The success speaks for itself. At St Paul’s – which has fostered world champions and Henley winners in abundance – the athletes would utilise the machine to analyse their power curve, understand their feedback and begin to replicate each other. Rowing has so many conflicting styles and it would be foolish to proclaim there to be a ‘right way of rowing’ – but what is crucial to success is that the athletes in a boat implement the same style together. In Smithy’s words, the RP3 allows you to do that. 

A few months into his tenure, and armed with a gleaming batch of RP3s and a phenomenal infrastructure of sport, Smithy has high hopes for his new charges.

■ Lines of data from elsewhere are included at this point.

(** X16.  [Generate] of a predicate factory and of an index factory never
    returns conditions together with an error: when the orm fails, also when
    it returns conditions along with its error, the list returned is nil. *)
Theorem Generate_conditions_or_error c (i : indexCondFactory M F V) :
  match Generate c with
  | Return conds (Some _) => conds = []
  | _ => True
  end
  /\ match Generate i with
     | Return conds (Some _) => conds = []
     | _ => True
     end.
Proof.
  split.
  - simpl. unfold predicateCondFactory_Generate.
    destruct (TableCache_Table _ _) as [rc|]; [|done].
    destruct (generateRows_returns c rc (map_to_list rc) []) as [[conds Hr]|[e Hr]].
    + intros uuid row. apply elem_of_map_to_list.
    + unfold Rows. by rewrite Hr.
    + unfold Rows. by rewrite Hr.
  - simpl. unfold indexCondFactory_Generate.
    by destruct (newCondition _ _ _ _) as [conds [e|]].
Qed.

(** X17.  [Generate] and [Matches] of a predicate factory agree: when the
    orm answers every cached row with the equality on its [_uuid], and
    distinct UUIDs have distinct protocol forms, the equality on a UUID is
    among the generated conditions exactly when the cache holds a row under
    that UUID which [Matches] accepts. *)
Theorem predicateCondFactory_Generate_Matches c rc (enc : string -> V) :
  Inj (=) (=) enc ->
  TableCache_Table (pred_cache c) (pred_tableName c) = Some rc ->
  (forall uuid row, rc !! uuid = Some row ->
     newCondition (cache_orm (pred_cache c)) (pred_tableName c) (Some row) []
     = ([NewCondition "_uuid" ConditionEqual (enc uuid)], None)) ->
  exists conds,
    Generate c = Return conds None
    /\ forall uuid,
         NewCondition "_uuid" ConditionEqual (enc uuid) ∈ conds
         <-> exists row, rc !! uuid = Some row /\ Matches c (Some row) = Return true None.
Proof.
  intros Hinj Hsome Hcond. eexists. split.
  - simpl. unfold predicateCondFactory_Generate, Rows. rewrite Hsome.
    rewrite (client_facts.generateRows_scan c rc enc); [done| |done].
    intros uuid row. apply elem_of_map_to_list.
  - intros uuid. simpl. rewrite list_elem_of_fmap. split.
    + intros ([u row] & Heq & Hin). unfold uuidCondition in Heq. simpl in Heq.
      injection Heq as Heq. apply Hinj in Heq as <-.
      apply list_elem_of_filter in Hin as [Hp Hin]. simpl in Hp.
      apply elem_of_map_to_list in Hin.
      exists row. split; [done|]. unfold predicateCondFactory_Matches. by rewrite Hp.
    + intros (row & Hrow & Hm). unfold predicateCondFactory_Matches in Hm.
      injection Hm as Hp. exists (uuid, row). split; [done|].
      apply list_elem_of_filter. split; [done|]. by apply elem_of_map_to_list.
Qed.

(** X18.  Wrapping keeps errors apart: two errors that
    [newErrorConditionFactory] turns into the same factory have the same
    text, so the text of the captured error can be read off the factory. *)
Theorem newErrorConditionFactory_inj (e1 e2 : error) :
  newErrorConditionFactory e1 = newErrorConditionFactory e2 -> e1 = e2.
Proof.
  destruct e1 as [m1], e2 as [m2]. unfold newErrorConditionFactory. simpl.
  intros [= Heq]. f_equal. exact Heq.
Qed.

End Facts.
End client_more.

(** ** More on mutations *)

Module mutation_more.
Import strconv mutation utf8_facts mutation_facts.

Section Facts.
Context `{Strconv}.

(** X19.  [MarshalJSON] does not check the mutator, [UnmarshalJSON] does:
    when the value of a mutation is marshalled to a document whose numbers
    are in the range of float64, the array marshalled from the mutation is
    accepted exactly when its mutator is one of the seven known ones, and is
    otherwise refused as [<mutator> is not a valid mutator], where the
    mutator is named as [json.Marshal] wrote it, coerced to UTF-8. *)
Theorem UnmarshalJSON_of_MarshalJSON (m target : Mutation) (doc : json) :
  Value m = Marshals doc ->
  inFloat64 doc = true ->
  ((UnmarshalJSON target (Some (MarshalJSON m).1)).2 = None <-> Mutator_ m ∈ mutators)
  /\ (Mutator_ m ∉ mutators ->
      (UnmarshalJSON target (Some (MarshalJSON m).1)).2
      = Some (ErrNotValidMutator (coerce (Mutator_ m) ++ " is not a valid mutator"))).
Proof.
  intros Hdoc Hv. rewrite (MarshalJSON_array _ _ Hdoc). simpl fst.
  apply valueInterface_saved in Hv.
  destruct (valueInterface doc) as [x err] eqn:Hx. simpl in Hv. subst err.
  rewrite (UnmarshalJSON_array3 _ _ _ _ _ Hx). cbv zeta.
  rewrite !coerce_idemp.
  match goal with
  | |- context [switchMutator ?x (coerce (Mutator_ m))] =>
      pose proof (switchMutator_accepts x (coerce (Mutator_ m))) as Hacc;
      destruct (switchMutator x (coerce (Mutator_ m))) as [m'|] eqn:Hs
  end; simpl; rewrite coerce_mutators in Hacc.
  - split; [split; [intros _; apply Hacc; eauto|done]|].
    intros Hn. destruct Hn. apply Hacc. eauto.
  - split; [|done]. split; [done|]. intros Hin. apply Hacc in Hin as [? ?]. done.
Qed.
Lemma read_only_ret {A} (a : A) : read_only (ret a : M S A).
Proof. now intros s. Qed.

Lemma read_only_raise {A} e : read_only (raise e : M S A).
Proof. now intros s. Qed.

Lemma read_only_gets {A} (f : S -> A) : read_only (gets f).
Proof. now intros s. Qed.

Lemma read_only_bind {A B} (m : M S A) (k : A -> M S B) :
  read_only m -> (forall a, read_only (k a)) -> read_only (bind m k).
Proof.
  intros Hm Hk s. unfold bind.
  specialize (Hm s). destruct (m s) as [[a|e] s']; simpl in Hm; subst s'.
  - apply Hk.
  - reflexivity.
Qed.

Lemma read_only_for_each {A B} (body : A -> M S B) l :
  (forall x, read_only (body x)) -> read_only (for_each l body).
Proof.
  intros Hbody. induction l as [|x l IH]; simpl.
  - apply read_only_ret.
  - apply read_only_bind; [apply Hbody | intros y].
    apply read_only_bind; [apply IH | intros ys]. apply read_only_ret.
Qed.

Lemma read_only_py_div (a b : Q) : read_only (py_div a b : M S Q).
Proof.
  unfold py_div. destruct (Qeq_bool b 0);
    [apply read_only_raise | apply read_only_ret].
Qed.

End MonadFacts.

(** ** Rational arithmetic *)

Lemma Qltb_lt (x y : Q) : Qltb x y = true <-> x < y.
Proof.
  unfold Qltb. rewrite negb_true_iff.
  split; intros H.
  - apply Qnot_le_lt. intros Hle. apply Qle_bool_iff in Hle. congruence.
  - destruct (Qle_bool y x) eqn:E; [| reflexivity].
    apply Qle_bool_iff in E. apply Qlt_not_le in H. contradiction.
Qed.

Lemma Qltb_ge (x y : Q) : Qltb x y = false <-> y <= x.
Proof.
  unfold Qltb. rewrite negb_false_iff. apply Qle_bool_iff.
Qed.

Lemma np_clip_bounds (x lo hi : Q) :
  lo <= hi -> lo <= np_clip x lo hi <= hi.
Proof.
  intros H. unfold np_clip.
  destruct (Q.max_spec x lo) as [[Hx Hm]|[Hx Hm]];
    destruct (Q.min_spec (Qmax x lo) hi) as [[Hlt Hn]|[Hlt Hn]];
    rewrite Hn; rewrite Hm in *; split; lra.
Qed.

(** ** The occupancy series *)

Lemma count_by_arrival_fold (bs : list Booking.t) (acc : gmap Z Z) (d : date) :
  default 0%Z
    (foldl (fun daily_occupancy booking =>
              let arrival_date := Booking.checkin booking in
              <[arrival_date := (default 0 (daily_occupancy !! arrival_date) + 1)%Z]>
                daily_occupancy) acc bs !! d)
  = (default 0 (acc !! d)
     + Z.of_nat (length (List.filter (fun b => (Booking.checkin b =? d)%Z) bs)))%Z.
Proof.
  revert acc. induction bs as [|b bs IH]; intros acc; simpl.
  - lia.
  - rewrite IH. destruct (Z.eqb_spec (Booking.checkin b) d) as [->|Hne].
    + rewrite lookup_insert_eq. simpl. lia.
    + rewrite lookup_insert_ne by assumption. lia.
Qed.

Lemma count_by_arrival_lookup (bs : list Booking.t) (d : date) :
  default 0%Z (FE.count_by_arrival bs !! d)
  = Z.of_nat (length (List.filter (fun b => (Booking.checkin b =? d)%Z) bs)).
Proof.
  unfold FE.count_by_arrival. rewrite count_by_arrival_fold.
  rewrite lookup_empty. simpl. lia.
Qed.

Lemma bookings_between_count db room_type start_date end_date d :
  (start_date <= d <= end_date)%Z ->
  Z.of_nat (length (List.filter (fun b => (Booking.checkin b =? d)%Z)
                      (FE.bookings_between db room_type start_date end_date)))
  = count_bookings db room_type d.
Proof.
  intros Hd. unfold FE.bookings_between, count_bookings. f_equal. f_equal.
  induction (bookings db) as [|b bs IH]; simpl; [reflexivity|].
  destruct (String.eqb (Booking.room_type b) room_type); simpl; [| exact IH].
  destruct (Booking.checkin b =? d)%Z eqn:E.
  - apply Z.eqb_eq in E.
    replace (start_date <=? Booking.checkin b)%Z with true
      by (symmetry; apply Z.leb_le; lia).
    replace (Booking.checkin b <=? end_date)%Z with true
      by (symmetry; apply Z.leb_le; lia).
    simpl. rewrite (proj2 (Z.eqb_eq _ _) E). now f_equal.
  - destruct ((start_date <=? Booking.checkin b)%Z
              && (Booking.checkin b <=? end_date)%Z); simpl; rewrite ?E; exact IH.
Qed.

Lemma guarded_inventory_nonzero (n : Z) : ~ inject_Z (Z.max n 1) == 0.
Proof.
  unfold Qeq, inject_Z. simpl. lia.
Qed.

Lemma In_date_range (start_date end_date d : date) :
  In d (date_range start_date end_date) <-> (start_date <= d <= end_date)%Z.
Proof.
  unfold date_range. rewrite <- list_elem_of_In, elem_of_seqZ. lia.
Qed.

The focus? A red box and the glistening blue waters of Henley Royal Regatta. “I’m implementing a certain pattern of training from the J15s all the way up to the seniors where we keep the sculling going,” he said. “We want to keep a focus on the quad for the Diamond Jubilee as a long-term project but naturally, with our numbers, fall back into sweep for the major domestic events. This year, we’re pretty much set up to do the Schools’ Head and National Schools’ Regatta in the eight but we will be running a sculling squad parallel to that, with the focus on Henley Royal immediately after.”

In a community of increasing standards and sterner competition, you have to think a little differently to stand above the rest. From years of watching and learning, Smithy has built up his own philosophy and his own culture, leaning on the resources that he trusts and the kids he has nurtured from novices to junior internationals. To leave something perfect behind takes immense courage – but the lure of a brand new horizon is especially attractive to the brave.